The Castle of the Teutonic Order: Malbork Castle

The Castle of the Teutonic Order: Malbork Castle

What Is The Castle of the Teutonic Order

 

Located in Malbork, Poland, the Castle of the Teutonic Order is a world heritage site, a beacon of history that shines through time. This castle is one of the greatest, most iconic brick castles in the world. The castle is massive, built with red bricks by the

Teutonic Knights during the 13th century. The castle was declared a world heritage site in 1997 by UNESCO for its historical value and significance to Poland.

How Big Is The Castle of the Teutonic Order?

 

Covering 21 hectares, the castle has three sections: High Castle, Middle Castle, and Low Castle. Each section is encompassed by a defensive moat and wall.

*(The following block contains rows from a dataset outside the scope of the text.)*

Lemma restricted_trans e sk1 sk2 sk3 : restricted e sk1 sk2 -> restricted e sk2 sk3 -> restricted e sk1 sk3.
Proof.
  intros H1 H2 f. specialize (H1 f). specialize (H2 f).
  destruct H2 as [->|H2]; [done|]. destruct f; simpl in *; try (by right); right; destruct H1; lia.
Qed.

Lemma restricted_upd e sk0 f v sk : allowed e sk f v -> restricted e sk0 sk -> restricted e sk0 (upd f v sk).
Proof.
  intros Ha H. eapply restricted_trans; [exact H|]. intros g.
  destruct (decide (f = g)) as [->|]; [right; by rewrite upd_eq|left; by apply upd_ne].
Qed.

Section Unprivileged.
Context (e : oenv) (He : env_ok e).
Context (Hcap : cap_net_admin e = false) (Hns : ns_net_admin e = false) (Hraw : ns_net_raw e = false).

Definition res_ok (sk : sock) (x : option (Z * sock * list sev)) : Prop :=
  match x with Some (_, sk', _) => restricted e sk sk' | None => True end.

Ltac restr :=
  repeat first [ apply restricted_refl | assumption | apply restricted_upd; [exact I || (simpl; lia)|] ].

Lemma res_pair_ok sk (p : Z * sock) : restricted e sk p.2 -> res_ok sk (let '(ret, sk) := p in Some (ret, sk, [])).
Proof. by destruct p. Qed.

Lemma op_restricted fs op val sk : op_ok fs op -> int32 val -> typed sk ->
  (forall f v, f ∈ fs -> allowed e sk f v) -> restricted e sk (op val sk).2.
Proof.
  intros Hop Hv Ht Hfs f. destruct (Hop val sk Hv Ht) as [_ H].
  destruct (decide (f ∈ fs)) as [Hin|Hni]; [right; by apply Hfs|left; apply H; by left].
Qed.

Lemma buf_bound val mx mn : 0 <= mx < 2 ^ 31 -> 0 < mn ->
  Z.max (wraps 32 (Z.min (min_u32 val mx) (INT_MAX / 2) * 2)) mn <= Z.max (2 * mx) mn.
Proof.
  intros Hmx Hmn. unfold min_u32. pose proof (wrapu_range 32 val) as Hu. unfold in_u in Hu.
  change (INT_MAX / 2) with 1073741823. rewrite (wraps_id 32 (Z.min (wrapu 32 val) mx));
    [|lia|unfold in_s; change (2 ^ (32 - 1)) with (2 ^ 31); lia].
  rewrite wraps_id; [lia|lia|unfold in_s; change (2 ^ (32 - 1)) with (2 ^ 31); lia].
Qed.

Lemma timestamp_restricted f sk0 sk : plain f = false -> f <> sk_family ->
  restricted e sk0 sk -> restricted e sk0 (sock_enable_timestamp f sk) /\ restricted e sk0 (sock_disable_timestamp f sk).
Proof.
  intros Hf Hn Hr. assert (forall v sk', allowed e sk' f v) as Ha by (by destruct f).
  unfold sock_enable_timestamp, sock_disable_timestamp. cbv zeta. split; repeat case_match;
    repeat (apply restricted_upd; [by (apply Ha || exact I)|]); done.
Qed.

Lemma timestamping_restricted o val phc sk : restricted e sk (sock_set_timestamping e o val phc sk).2.
Proof.
  unfold sock_set_timestamping. case_match; [restr|].
  destruct (opt_id_key e val sk) as [sk1|] eqn:E1; [|restr].
  assert (restricted e sk sk1) as H1 by (unfold opt_id_key in E1; repeat case_match; simplify_eq; restr).
  case_match; [done|].
  destruct (if flag val SOF_TIMESTAMPING_BIND_PHC then _ else _) as [ret sk2] eqn:E2.
  assert (restricted e sk sk2) as H2
    by (unfold sock_timestamping_bind_phc in E2; repeat case_match; simplify_eq; restr).
  destruct (ztrue ret); [done|]. cbn [snd].
  destruct (flag val SOF_TIMESTAMPING_RX_SOFTWARE); apply timestamp_restricted; try done; restr.
Qed.

Lemma set_timeout_restricted f optval optlen old sk : f = sk_rcvtimeo \/ f = sk_sndtimeo ->
  restricted e sk (set_timeout e f optval optlen old sk).2.
Proof.
  intros Hf. unfold set_timeout. destruct (sock_set_timeout e optval optlen old) as [ret [t|]]; simpl; [|restr].
  destruct Hf as [-> | ->]; restr.
Qed.

Lemma set_basic_restricted o val sk : typed sk -> res_ok sk (set_basic e o val sk).
Proof.
  intros Ht. pose proof (Ht SOCK_DBG) as Hd. unfold in_type in Hd. cbn [crange fst snd] in Hd.
  unfold set_basic, ok, err, bool_flag. rewrite Hcap, Hns. destruct o; try done; cbn [negb orb];
    try (repeat case_match; simpl; restr; fail).
  - destruct (ztrue val) eqn:Ev; simpl; [restr|]. apply restricted_upd; [exact (proj1 Hd)|restr].
  - cbn [res_ok]. apply restricted_upd; [|restr]. apply buf_bound; [apply (max_ok e He)|apply (min_snd_ok e He)].
  - cbn [res_ok]. apply restricted_upd; [|restr]. left. apply buf_bound; [apply (max_ok e He)|apply (min_rcv_ok e He)].
  - rewrite orb_false_r. case_match; bool_prop; simpl; [|restr]. apply restricted_upd; [|restr].
    simpl. rewrite wrapu_id; unfold in_u; lia.
Qed.

Lemma set_timing_restricted o val optval optlen sk : int32 val -> typed sk ->
  res_ok sk (set_timing e o val optval optlen sk).
Proof.
  intros Hv Ht. unfold set_timing, ok, err, bool_flag.
  destruct o; try done; try (apply res_pair_ok, set_timeout_restricted; by auto).
  1: unfold set_linger, ok, err; repeat case_match; simpl; restr.
  1,2: simpl; restr.
  1-4: simpl; unfold __sock_set_timestamps; case_match; [apply timestamp_restricted; [done..|]|]; restr.
  1,2: case_match; [case_match|]; try apply res_pair_ok, timestamping_restricted; simpl; restr.
  destruct (set_rcvlowat e) as [op|] eqn:E; [|simpl; restr].
  eapply res_pair_ok, op_restricted; [by apply (rcvlowat_ok e He)| |done|].
  - case_match; [unfold int32, INT_MAX; lia|done].
  - intros f v Hf. set_unfold in Hf. destruct Hf as [->|[->|[]]]; simpl; [done|]. right. by rewrite E.
Qed.

Lemma set_filter_restricted o val optlen sk : int32 val -> typed sk -> res_ok sk (set_filter e o val optlen sk).
Proof.
  intros Hv Ht. pose proof (Ht SOCK_FILTER_LOCKED) as Hd. unfold in_type in Hd. cbn [crange fst snd] in Hd.
  unfold set_filter, ok, err, bool_flag. rewrite Hns. cbn [negb].
  destruct o; try done; try (repeat case_match; simpl; restr; fail).
  - destruct (ztrue (sk SOCK_FILTER_LOCKED) && negb (ztrue val)) eqn:E; simpl; [restr|].
    apply restricted_upd; [|restr]. simpl. apply andb_false_iff in E as [E|E]; bool_prop.
    + unfold ztrue in E. bool_prop. destruct (ztrue val); simpl; lia.
    + rewrite E. simpl. lia.
  - destruct (set_peek_off e) as [op|] eqn:E; [|simpl; restr].
    eapply res_pair_ok, op_restricted; [by apply (peek_off_ok e He)|done..|].
    intros f v Hf. set_unfold in Hf. destruct Hf as [->|[]]. done.
Qed.
(** A protocol socket: its options, counters, and what its pointers hold.  [filter_size] is
    the option memory of the filter. *)
Record lsock := LSock {
  fields : sock;
  refcnt : Z; wmem_alloc : Z; rmem_alloc : Z; omem_alloc : Z; wmem_queued : Z; forward_alloc : Z; drops : Z;
  net_refcnt : bool; kern : bool;
  filter_size : option Z; storage : bool; page : bool; peer_cred_ : bool; reuseport_cb : bool;
  destructor : bool; use_write_queue : bool
}.

(** Answers of the rest of the kernel. *)
Record lenv := LEnv {
  slab_ok : bool; security_ok : bool; module_ok : bool;
  filter_charge : Z -> bool; xfrm_ok : bool; storage_clone : option bool; cpu : Z;
  has_sockets_allocated : bool
}.

Module Life.

Definition b1 (b : bool) : Z := b2z b.

(** sk_prot_alloc: memory, security and the module, undone in order. *)
Definition sk_prot_alloc (e : lenv) (r : res) : bool * res :=
  if negb (slab_ok e) then (false, r)
  else
    let r := radd r (Res 1 0 0 0 0 0 0 0 0 0 0) in
    if negb (security_ok e) then (false, radd r (Res (-1) 0 0 0 0 0 0 0 0 0 0))
    else
      let r := radd r (Res 0 1 0 0 0 0 0 0 0 0 0) in
      if negb (module_ok e)
      then (false, radd (radd r (Res 0 (-1) 0 0 0 0 0 0 0 0 0)) (Res (-1) 0 0 0 0 0 0 0 0 0 0))
      else (true, radd r (Res 0 0 1 0 0 0 0 0 0 0 0)).
Definition sk_prot_free (r : res) : res := radd r (Res (-1) (-1) (-1) 0 0 0 0 0 0 0 0).

Definition sk_alloc (e : lenv) (family : Z) (is_kern : bool) (r : res) : option lsock * res :=
  let '(ok, r) := sk_prot_alloc e r in
  if ok then
    let net_refcnt := negb is_kern in
    (Some (LSock (upd sk_family family (fun _ => 0)) 0 1 0 0 0 0 0 net_refcnt is_kern None false false false false
             false false),
     if net_refcnt then radd r (Res 0 0 0 1 1 0 0 0 0 0 0) else r)
  else (None, r).

(** sock_disable_timestamp with both flags. *)
Definition disable_timestamps (sk : sock) : sock * Z :=
  if any_timestamp sk then
    let sk' := upd SOCK_TIMESTAMPING_RX_SOFTWARE 0 (upd SOCK_TIMESTAMP 0 sk) in
    (sk', if sock_needs_netstamp sk' && negb (any_timestamp sk') then -1 else 0)
  else (sk, 0).

(** __sk_destruct; the result is what is left held. *)
Definition __sk_destruct (sk : lsock) (r : res) : res :=
  let r := match filter_size sk with Some _ => radd r (Res 0 0 0 0 0 0 (-1) 0 0 0 0) | None => r end in
  let r := radd r (Res 0 0 0 0 0 (disable_timestamps (fields sk)).2 0 0 0 0 0) in
  let r := if storage sk then radd r (Res 0 0 0 0 0 0 0 (-1) 0 0 0) else r in
  let r := if page sk then radd r (Res 0 0 0 0 0 0 0 0 (-1) 0 0) else r in
  let r := if peer_cred_ sk then radd r (Res 0 0 0 0 0 0 0 0 0 (-1) 0) else r in
  let r := if net_refcnt sk then radd r (Res 0 0 0 (-1) 0 0 0 0 0 0 0) else r in
  sk_prot_free r.
(** __sk_free and sk_destruct: at once or after a grace period, the same is given back. *)
Definition __sk_free (sk : lsock) (r : res) : res :=
  let r := if net_refcnt sk then radd r (Res 0 0 0 0 (-1) 0 0 0 0 0 0) else r in
  __sk_destruct sk r.
(** sk_free: the socket while packets are in flight. *)
Definition with_wmem (w : Z) (sk : lsock) : lsock :=
  LSock (fields sk) (refcnt sk) w (rmem_alloc sk) (omem_alloc sk) (wmem_queued sk) (forward_alloc sk) (drops sk)
    (net_refcnt sk) (kern sk) (filter_size sk) (storage sk) (page sk) (peer_cred_ sk) (reuseport_cb sk)
    (destructor sk) (use_write_queue sk).
Definition sk_free (sk : lsock) (r : res) : option lsock * res :=
  let w := wmem_alloc sk - 1 in
  if w =? 0 then (None, __sk_free sk r) else (Some (with_wmem w sk), r).
(** sk_omem_alloc is an int; the calls take the limit sysctl_optmem_max as it is when they
    run, and [mem] says whether the allocator has memory. *)
Definition sock_kmalloc (optmem_max size : Z) (mem : bool) (omem : Z) : bool * Z :=
  if (wrapu 32 size <=? wrapu 32 optmem_max) && (wraps 32 (omem + size) <? optmem_max) then
    let omem := wraps 32 (omem + size) in
    if mem then (true, omem) else (false, wraps 32 (omem - size))
  else (false, omem).

(** [mem]: the block, [None] for a null pointer; both frees give back the charge. *)
Definition __sock_kfree_s (mem : option Z) (size : Z) (nullify : bool) (omem : Z) : Z :=
  match mem with None => omem | Some _ => wraps 32 (omem - size) end.
Definition sock_kfree_s (mem : option Z) (size omem : Z) : Z := __sock_kfree_s mem size false omem.
Definition sock_kzfree_s (mem : option Z) (size omem : Z) : Z := __sock_kfree_s mem size true omem.

(** [estimate] is SKB_TRUESIZE of the size, an unsigned long; [skb] the size that the packet
    turns out to have, if there is memory. *)
Definition sock_omalloc (optmem_max estimate : Z) (skb : option Z) (omem : Z) : option Z * Z :=
  if wrapu 64 optmem_max <? wrapu 64 (omem + estimate) then (None, omem)
  else match skb with
       | None => (None, omem)
       | Some truesize => (Some truesize, wraps 32 (omem + truesize))
       end.
Definition sock_ofree (truesize omem : Z) : Z := wraps 32 (omem - truesize).

(** A use of the option memory of a socket: the counter and the blocks and packets out. *)
Record ost := OSt { omem_of : Z; out : list Z }.
Inductive oevent :=
| EKmalloc (optmem_max size : Z) (mem : bool)
| EKfree (i : nat) (nullify : bool)
| EKfreeNull (size : Z)
| EOmalloc (optmem_max estimate : Z) (skb : option Z)
| EOfree (i : nat).

(** Blocks are freed with the size they were allocated with, once. *)
Definition ostep (s : ost) (ev : oevent) : ost :=
  match ev with
  | EKmalloc m size mem =>
      let '(ok, o) := sock_kmalloc m size mem (omem_of s) in OSt o (if ok then size :: out s else out s)
  | EKfree i nullify =>
      match out s !! i with
      | Some size => OSt ((if nullify then sock_kzfree_s else sock_kfree_s) (Some size) size (omem_of s)) (delete i (out s))
      | None => s
      end
  | EKfreeNull size => OSt (sock_kfree_s None size (omem_of s)) (out s)
  | EOmalloc m est skb =>
      let '(r, o) := sock_omalloc m est skb (omem_of s) in
      OSt o (match r with Some t => t :: out s | None => out s end)
  | EOfree i =>
      match out s !! i with
      | Some t => OSt (sock_ofree t (omem_of s)) (delete i (out s))
      | None => s
      end
  end.

(** Limits stay below [lim], sizes are ints, and a packet is at most [slack] bytes larger than
    its estimate. *)
Definition oevent_ok (lim slack : Z) (ev : oevent) : Prop :=
  match ev with
  | EKmalloc m size _ => 0 <= m <= lim /\ in_s 32 size
  | EOmalloc m est skb =>
      0 <= m <= lim /\ in_u 64 est /\ est < 2 ^ 63 /\
      match skb with Some t => 0 <= t <= est + slack | None => True end
  | _ => True
  end.

Definition bytes_out (l : list Z) : Z := foldr Z.add 0 l.
Definition accounted (lim slack : Z) (s : ost) : Prop :=
  omem_of s = bytes_out (out s) /\ Forall (fun z => 0 <= z) (out s) /\ omem_of s <= lim + slack.

Lemma bytes_out_nonneg l : Forall (fun z => 0 <= z) l -> 0 <= bytes_out l.
Proof. induction 1; simpl; lia. Qed.

Lemma bytes_out_delete l i z : l !! i = Some z -> bytes_out (delete i l) = bytes_out l - z.
Proof.
  revert i; induction l as [|x l IH]; intros [|i] E; simpl in *; simplify_eq; [lia|]. rewrite (IH _ E). lia.
Qed.

Lemma wraps32_id x : - 2 ^ 31 <= x < 2 ^ 31 -> wraps 32 x = x.
Proof. intros. apply wraps_id; [lia|]. unfold in_s. change (2 ^ (32 - 1)) with (2 ^ 31). lia. Qed.

Lemma freed_accounted lim slack s i z : 0 <= lim -> 0 <= slack -> lim + slack < 2 ^ 31 ->
  accounted lim slack s -> out s !! i = Some z ->
  accounted lim slack (OSt (wraps 32 (omem_of s - z)) (delete i (out s))).
Proof.
  intros ? ? Hl (A & B & C) E. pose proof (bytes_out_delete _ _ _ E) as Hd.
  assert (Forall (fun z => 0 <= z) (delete i (out s))) as B' by by apply Forall_delete.
  pose proof (bytes_out_nonneg _ B'). pose proof (Forall_lookup_1 _ _ _ _ B E) as Hz. simpl in Hz.
  unfold accounted. cbn [omem_of out]. rewrite wraps32_id by lia. split_and!; [lia|done|lia].
Qed.
Lemma create_cur e f t p w err res w' :
  sock_create e f t p w = (err, res, w') ->
  cur w' = cur w \/ (err = 0 /\ counted (cur w) (cur w')).
Proof.
  unfold sock_create, __sock_create. intros H.
  destruct ((f <? 0) || (NPROTO <=? f))%bool; [simplify_eq; auto|].
  destruct ((t <? 0) || (SOCK_MAX <=? t))%bool; [simplify_eq; auto|].
  destruct (negb false && limit_reached (cur w))%bool eqn:El; [simplify_eq; auto|].
  destruct (ztrue _); [simplify_eq; auto|].
  unfold sock_alloc in H. destruct (alloc_ok e); [|simplify_eq; auto].
  apply create_in_family_cur in H as [H|(_ & -> & H)]; simpl in H; [auto|]. right.
  split; [done|]. by split.
Qed.

Lemma do_accept_cur ae file w r w' : do_accept ae file w = Some (r, w') -> cur w' = cur w.
Proof.
  unfold do_accept. destruct (sfiles w !! file) as [k|]; [|by intros [= <- <-]].
  unfold sock_alloc. destruct (acc_alloc_ok ae); [|by intros [= <- <-]].
  cbn [socks next_sock]. destruct (<[_:=_]> (socks w) !! k) as [s|]; [|done].
  cbn [mbind option_bind]. destruct (s_ops s) as [o|]; [|done]. cbn [mbind option_bind].
  destruct (sock_alloc_file _ _ _) as [[e|f] w1] eqn:E; apply alloc_file_cur in E; simpl in E;
    [by intros [= <- <-]|].
  repeat case_match; intros [= <- <-]; rewrite ?fput_cur; done.
Qed.

(** A call moves the counter by creations within the limit, at most two. *)
Lemma call_cur c w r w' : run_call c w = Some (r, w') -> rtc counted (cur w) (cur w').
Proof.
  intros H.
  destruct c as [e fd alloc f t p|e1 e2 pe f t p|ae nfd fd fl]; simpl in H.
  - unfold __sys_socket in H. destruct (bad_flags _); [by simplify_eq|].
    destruct (sock_create _ _ _ _ _) as [[err res] w1] eqn:Ec.
    assert (cur w' = cur w1) as ->.
    { destruct (err <? 0); [by simplify_eq|]. destruct res as [k|]; [|done]. simpl in H. simplify_eq.
      rewrite <- (map_fd_cur fd alloc k w1). by rewrite H. }
    apply create_cur in Ec as [->|[_ ?]]; [done|by apply rtc_once].
  - unfold __sys_socketpair, pair_create, pair_out in H. destruct (bad_flags _); [by simplify_eq|].
    destruct (fd1 pe <? 0); [by simplify_eq|]. destruct (fd2 pe <? 0); [by simplify_eq|].
    destruct (ztrue (put1 pe)); [by simplify_eq|]. destruct (ztrue (put2 pe)); [by simplify_eq|].
    destruct (sock_create e1 _ _ _ _) as [[err res] w1] eqn:Ec.
    assert (rtc counted (cur w) (cur w1)) as Hr1
      by (apply create_cur in Ec as [->|[_ ?]]; [done|by apply rtc_once]).
    destruct (err <? 0); [by simplify_eq|]. destruct res as [k|]; [|done]. simpl in H.
    destruct (sock_create e2 _ _ _ _) as [[err2 res2] w2] eqn:Ec2.
    assert (rtc counted (cur w1) (cur w2)) as Hr2
      by (apply create_cur in Ec2 as [->|[_ ?]]; [done|by apply rtc_once]).
    assert (cur w' = cur w2) as ->; [|by etransitivity].
    destruct (err2 <? 0); [simplify_eq/=; by rewrite release_cur|].
    destruct res2 as [k2|]; [|done]. simpl in H. simplify_eq.
    rewrite <- (pair_files_cur pe k k2 w2). by rewrite H.
  - unfold __sys_accept4 in H. destruct (fds w !! fd) as [[file|]|]; try by simplify_eq.
    unfold __sys_accept4_file in H. destruct (bad_flags fl); [by simplify_eq|].
    destruct (nfd <? 0); [by simplify_eq|].
    destruct (do_accept _ _ _) as [[r' w1]|] eqn:Ea; [|done]. simpl in H.
    apply do_accept_cur in Ea. destruct r'; simplify_eq/=; by rewrite Ea.
Qed.
(** The parts of the task that the pid stage made are the child's. *)
Lemma child_ok_intro files fs sighand signal mm io s :
  part (flag fl CLONE_VM && negb (t_mm cur =? 0)) (t_mm cur) mm s ->
  part (flag fl CLONE_FS) (t_fs cur) fs s ->
  part (flag fl CLONE_FILES && negb (t_files cur =? 0)) (t_files cur) files s ->
  part (flag fl CLONE_SIGHAND) (t_sighand cur) sighand s ->
  part (flag fl CLONE_THREAD) (t_signal cur) signal s ->
  part (flag fl CLONE_IO && negb (t_io cur =? 0)) (t_io cur) io s ->
  child_ok (set_parent env fl cur es (with_kv (flag fl CLONE_THREAD) (pid_task files fs sighand signal mm io))) s.
Proof.
  intros. unfold child_ok, set_parent, has. by destruct (flag fl (Z.lor CLONE_PARENT CLONE_THREAD)).
Qed.

Ltac copy_part spec Hok U o s' T P G E K U' Hok' :=
  eapply copied_outcome; [by apply spec|exact U|]; intros o s' T;
  pose proof T as (P & G & E & K & _); pose proof (undo_step _ _ _ _ _ P U) as U';
  pose proof (caller_ok_grows _ _ Hok G) as Hok'.
(* ===== verification/ForkMm.v ===== *)
(** * Address spaces (src/kvm/linux-5.15.178/kernel/fork.c)

    [Dup]: making and duplicating an mm_struct (mm_init, mm_alloc, dup_mmap, dup_mm) and
    taking it apart (__mmput, __mmdrop), with a ledger of everything taken.  [Exe]: the
    executable file of an address space.  [MmLife]: users and references of one address
    space, as a step relation.  [Vfork]: the completion a vfork parent waits for.
    The memory manager, allocators and signals answer through parameters. *)

From S2P Require Import Prelude.

Definition ETXTBSY : Z := 26.
Definition EBUSY : Z := 16.

(** ** What the kernel holds *)

(** [OCommit] counts pages of committed memory; [OWritable] is i_mmap_writable of a file's
    mapping, [ODeny] the denials of write access to a file. *)
Inductive robj :=
| OMm | OPgd | OCtx | ONs (ns : Z) | OArea | OPolicy (p : Z) | OFile (f : Z) | ODeny (f : Z)
| OWritable (f : Z) | OCommit | OModule (m : Z) | OKsm | OKhuge | OOldLock | ONewLock | OUprobe.
#[export] Instance robj_eq : EqDecision robj.
Proof. solve_decision. Defined.

(** A ledger, and the differences operations make to it, are functions; they are compared
    at every object. *)
Definition ledger : Type := robj -> Z.
Definition none : ledger := fun _ => 0.
Definition one (r : robj) : ledger := fun x => if decide (x = r) then 1 else 0.
Definition plus (a b : ledger) : ledger := fun x => a x + b x.
Definition minus (a b : ledger) : ledger := fun x => a x - b x.
Definition times (n : Z) (a : ledger) : ledger := fun x => n * a x.
Definition opt {A} (f : A -> ledger) (o : option A) : ledger := match o with Some a => f a | None => none end.
Definition when (b : bool) (a : ledger) : ledger := if b then a else none.
Declare Scope ledger_scope.
Delimit Scope ledger_scope with ledger.
Notation "a ⊕ b" := (plus a b) (at level 50, left associativity) : ledger_scope.
Notation "a ⊖ b" := (minus a b) (at level 50, left associativity) : ledger_scope.
Local Open Scope ledger_scope.

Definition leq_ledger (a b : ledger) : Prop := forall x, a x = b x.
Infix "≐" := leq_ledger (at level 70) : ledger_scope.
#[export] Instance ledger_equiv : Equivalence leq_ledger.
Proof. split; [done|intros a b H x; by rewrite H|intros a b c H1 H2 x; by rewrite H1, H2]. Qed.
#[export] Instance plus_proper : Proper (leq_ledger ==> leq_ledger ==> leq_ledger) plus.
Proof. intros a a' Ha b b' Hb x. unfold plus. by rewrite Ha, Hb. Qed.
#[export] Instance minus_proper : Proper (leq_ledger ==> leq_ledger ==> leq_ledger) minus.
Proof. intros a a' Ha b b' Hb x. unfold minus. by rewrite Ha, Hb. Qed.

(** Compares two ledgers at one object, as linear arithmetic. *)
Ltac ledger_solve :=
  let x := fresh "x" in
  intros x; repeat match goal with H : leq_ledger _ _ |- _ => specialize (H x) end;
  unfold opt, when, plus, minus, times, none in *; repeat case_match; try congruence; simplify_eq; lia.

(** ** Memory areas and address spaces *)

Definition VM_SHARED : Z := 0x8.
Definition VM_LOCKED : Z := 0x2000.
Definition VM_DONTCOPY : Z := 0x20000.
Definition VM_LOCKONFAULT : Z := 0x80000.
Definition VM_ACCOUNT : Z := 0x100000.
Definition VM_WIPEONFORK : Z := 0x2000000.

(** A vm_area_struct: its pages, flags, file, policy and anonymous mapping. *)
Record area := Area {
  a_start : Z; a_pages : Z; a_flags : Z; a_file : option Z; a_policy : option Z; a_anon : option Z
}.
Record vm_stats := Stats { total_vm : Z; data_vm : Z; exec_vm : Z; stack_vm : Z }.
(** An address space.  [mm_count] leaves out the references that ksm and khugepaged take when
    they register it: their registration is a unit of the ledger ([OKsm], [OKhuge]).  The
    contexts of userfaultfd are not in the ledger. *)
Record aspace := Aspace {
  areas : list area; map_count : Z; stats : vm_stats; exe_file : option Z; binfmt : option Z;
  user_ns : Z; mm_owner : option Z; mm_users : Z; mm_count : Z; mm_flags : Z; def_flags : Z;
  ksm : bool; khugepaged : bool; hiwater_vm : Z; locked_vm : Z
}.

(** What a linked area, and what an address space, holds. *)
Definition area_holds (v : area) : ledger :=
  one OArea ⊕ opt (fun p => one (OPolicy p)) (a_policy v)
  ⊕ opt (fun f => one (OFile f) ⊕ when (flag (a_flags v) VM_SHARED) (one (OWritable f))) (a_file v)
  ⊕ times (if flag (a_flags v) VM_ACCOUNT then a_pages v else 0) (one OCommit).
Definition areas_hold (l : list area) : ledger := foldr (fun v h => area_holds v ⊕ h) none l.
(** Without the module of its binary format. *)
Definition map_holds (m : aspace) : ledger :=
  areas_hold (areas m) ⊕ opt (fun f => one (OFile f) ⊕ one (ODeny f)) (exe_file m)
  ⊕ when (ksm m) (one OKsm) ⊕ when (khugepaged m) (one OKhuge).
Definition base_holds (m : aspace) : ledger :=
  one OMm ⊕ one OPgd ⊕ one OCtx ⊕ one (ONs (user_ns m)) ⊕ map_holds m.
Definition space_holds (m : aspace) : ledger := base_holds m ⊕ opt (fun b => one (OModule b)) (binfmt m).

How Many Bricks Were Used To Construct The Castle of the Teutonic Order?

With no official record being taken during construction, an estimate of  7 – 30 million bricks were made and used in construction to create the castle.

 

Was The Castle of the Teutonic Order Restored?

 

Once the Teutonic Order left the castle, it was initially received with bad taste by the Polish and was nearly left in ruin. The castle had nearly been destroyed during World War II. Sometime during the 19th century, artists from Berlin experienced the castle and decided to preserve it. These artists used detailed plans created by conservators to help restore the castle, and now the castle looks like it did centuries ago. A museum was then established and the castle became open to the public soon after 1961.

Who Were The Teutonic Order?

 

The Teutonic Order was a religious, military order of monks from the German House of Saint Mary. They were an all-male Catholic order, founded in 1192 in the Kingdom of Jerusalem. This order was at its height when stationed at the castle in Malbork. These monks took vows that bound them to a life of asceticism and poverty, yet in the castle, they experienced fortune and wealth.

 

The castle was their headquarters for 150 years and came under the rule of the Polish army in 1457.  Over the following centuries, the castle was occupied by many different nations, including the Swiss and Napoleonic regimes. During the 19th Century, the government of Poland acquired the castle, and has been under their protection ever since.

 

Today, the Teutonics are based in Vienna, Austria, where they participate in charity work and are no longer an all-male society.

 

Conclusion:

 

Being one of the most beautiful castles in the world, this monumental brick structure is a must-see.